Sunday, October 30, 2011

The concrete shoes of legacy and sunk costs.


I am slowly working my way through Thomas L Friedman’s book Hot, Flat Crowded (2008). One reason for taking so long is that my reading time is limited to airports, planes, and car service waiting rooms. Another reason (the book is only 482 pages) is the thought provoking content. A new understanding, a twist of the current way of thinking or an explanation will often set my own thought wheels turning, causing a background conversation that competes with further reading.

In the part on “America” just after the chapter “Can Red China Become Green China?” the notion that “legacy industries” are one of the main resistors to the greening of America is introduced.

Legacy industry (a weak attempt at a definition):
  • industries that are fundamental to the way our economy and social structures exist today (e.g. the auto industry, the tobacco industry, the carbon based energy industries - coal and petroleum, the banking industry, the insurance industry, the arms manufacturing industry, the medical service industry, trade unions, etc...)
  • industries that base their current success and market position on maintaining the status quo (this is how we always do this...)
According to Friedman, one of the problems faced by America is that the democratic system opens the door for the legacy industries to stop the implementation of energy policies required to end the dependence on a carbon based economy. 
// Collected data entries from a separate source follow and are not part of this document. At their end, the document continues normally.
Lemma record_replay_reads rid run_id step_id up s :
  ∃ s', catch (record_replay rid run_id step_id up) (λ _, mret ()) s = (s', Returned ())
  ∧ sv_journal s' = sv_journal s ∧ sv_log s' = sv_log s ∧ sv_calls s' = sv_calls s.
Proof.
  unfold record_replay. destruct up; running.
  - destruct (j_steps (sv_journal s) !! _); cbn; (eexists; split; [reflexivity|done]).
  - eexists; split; [reflexivity|done].
Qed.

(** [C7] An ended step is answered from the journal.  Let a call of a step of a live
    record succeed while the journal holds the row it began, under the fingerprint of
    the call, and let its settlement be written: its script gets the result.  Then take
    any later server — after a restart, a resume, under another generation — where
    that row is still what the journal holds for the step (no decision, no newer call
    of the step wrote it since) and the run has a live record, and a later call of the
    same step with the same fingerprint, which carries the generation of the run and
    whose reads of the generation and of the step's row succeed.  It sends no prompt,
    writes nothing to the journal and gets the very same terminal, message and status,
    marked as a replay — unless the stored text is cut or redacted, or its author asked
    to be asked, and then a human decides.  (A call of a run without a live record is
    not gated at all, [orphan_is_not_gated].) *)
Theorem ended_steps_are_answered s c cl rid record row t m st now s' c' rq faults now' :
  sv_calls s !! c = Some cl → cl_record cl = Some rid → sv_records s !! rid = Some record →
  j_steps (sv_journal s) !! call_key cl = Some row → sr_call_fingerprint row = Some (compute (cl_fields cl)) →
  let ended := serve_request (Finish c true (Succeeded t m st) now) s in
  later_call s' cl rq → af_fence faults = true → af_gate faults = true → sv_calls s' !! c' = None →
  j_steps (sv_journal s') !! call_key cl = j_steps (sv_journal ended.1) !! call_key cl →
  let e := build_envelope m st (Some t) in
  let again := serve_request (Arrive c' rq faults now') s' in
  ended.2 = Returned (Answered t m st false)
  ∧ sv_journal again.1 = sv_journal s' ∧ sv_log again.1 = sv_log s' ∧ sv_calls again.1 = sv_calls s'
  ∧ again.2 = Returned (if bool_decide (rq_recovery rq = Some MANUAL) || se_truncated e || se_redacted e
                        then Refused 409 "decision_required" else Answered t m st true).
Proof.
  intros Hc Hrid Hrec Hrow Hfp ended Hl Hf Hg Hc' Hsame e again.
  destruct (succeeded_row s c cl rid record row t m st now Hc Hrid Hrec Hrow) as (state & out & Hans & Hstate & Hnew).
  fold ended in Hans, Hnew. split; [done|]. rewrite Hnew in Hsame. clear Hnew Hans. clearbody ended.
  destruct (arrive_judged s' cl rq c' _ faults now' Hl Hf Hg Hc' Hsame) as ([k rid'] & _ & Hk & Hrun). simpl in Hk. subst k.
  rewrite (judged row state now m st (Some t) out (compute (cl_fields cl)) (rq_recovery rq) Hstate Hfp (compute_scheme _)) in Hrun.
  fold e in Hrun. subst again. destruct (bool_decide (rq_recovery rq = Some MANUAL)); [by rewrite (Hrun (Refused 409 "decision_required") s')|].
  pose proof (envelope_of m st (Some t)) as [He1 He2]. pose proof (lossless m st (Some t)) as He3. cbv zeta in He3. fold e in He1, He2, He3. clearbody e.
  destruct (se_truncated e); [by rewrite (Hrun (Refused 409 "decision_required") s')|].
  destruct (se_redacted e); [by rewrite (Hrun (Refused 409 "decision_required") s')|].
  destruct (record_replay_reads rid' (cl_run_id cl) (cl_step_id cl) (af_row faults) s') as (s2 & H1 & H2).
  rewrite (Hrun (Answered t m st true) s2); [by destruct H2 as (? & ? & ?)|].
  unfold after_gate, call_key. cbn [orb replay rd_verdict rd_envelope]. rewrite He2, He1, (He3 eq_refl eq_refl).
  unfold mbind, M_bind. by rewrite H1.
Qed.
China is now leading in the environmental technologies:
  • their governance allows for top down policy change
  • the inertia of their population brings them closer to environmental collapse
  • if necessity is the mother of invention, their necessity is larger than any other country's
They may fail because in the democratic system everyone can be a watchdog and has voice, but that is topic for another discussion.  

Also this week I was introduced to the concept of "sunk costs" and their ability to limit change. The wiki definition seems to get suffocated by economists’ theories and testing. The simple notion of “sunk costs” is that your investment to date may increase your resistance to sell out. This would be the reason you stay in the check-out line that seems to be the slowest, or why you are devastated when your report is shelved (after all that work!).

Two concepts: “legacy industries” and “sunk costs”, same fundamental evil. They are found everywhere.

The union structure protects workers rights against any change that may make the worker redundant.

When the mini bus was introduced to the public transit system for routes with low ridership it appeared to offer marginal employment (off peak hours, split shifts, ect...). The senior drivers wanted to be sure they wouldn`t be driving the mini-bus. Once they realized that the mini-bus is actually “easier” work and offers more consistent employment (fewer big buses run during off peak times so there are fewer shifts available for the senior drivers) they fought for exclusive rights to this scope.

The democratization of information management, through the internet, social media, open source software, and advancements in computer technologies, is the disruptive innovation challenging our educational system. .

Educators, once the gate keeper of knowledge (a legacy industry), are facing a dilemma: redefine your scope or become redundant. Even the shift from “sage on the stage” to “guide by the side” is being eclipsed by open source “mentors” on Youtube, or on sites such as "edufire" or "The Khan Academy".

Departmental exams based on information retention were never measures of intellectual accomplishment.  They continue to be mandated by provinces, states or other levels of government (the legacy industry) as a way to demonstrate accountability and have become legislated life-wasting exercises.

What other legacy constructs exist in the educational system?

The old person distrusts the young person because the young person lacks experience. Or is the new order a threat to the “sunk costs” embedded by the old person’s life experiences?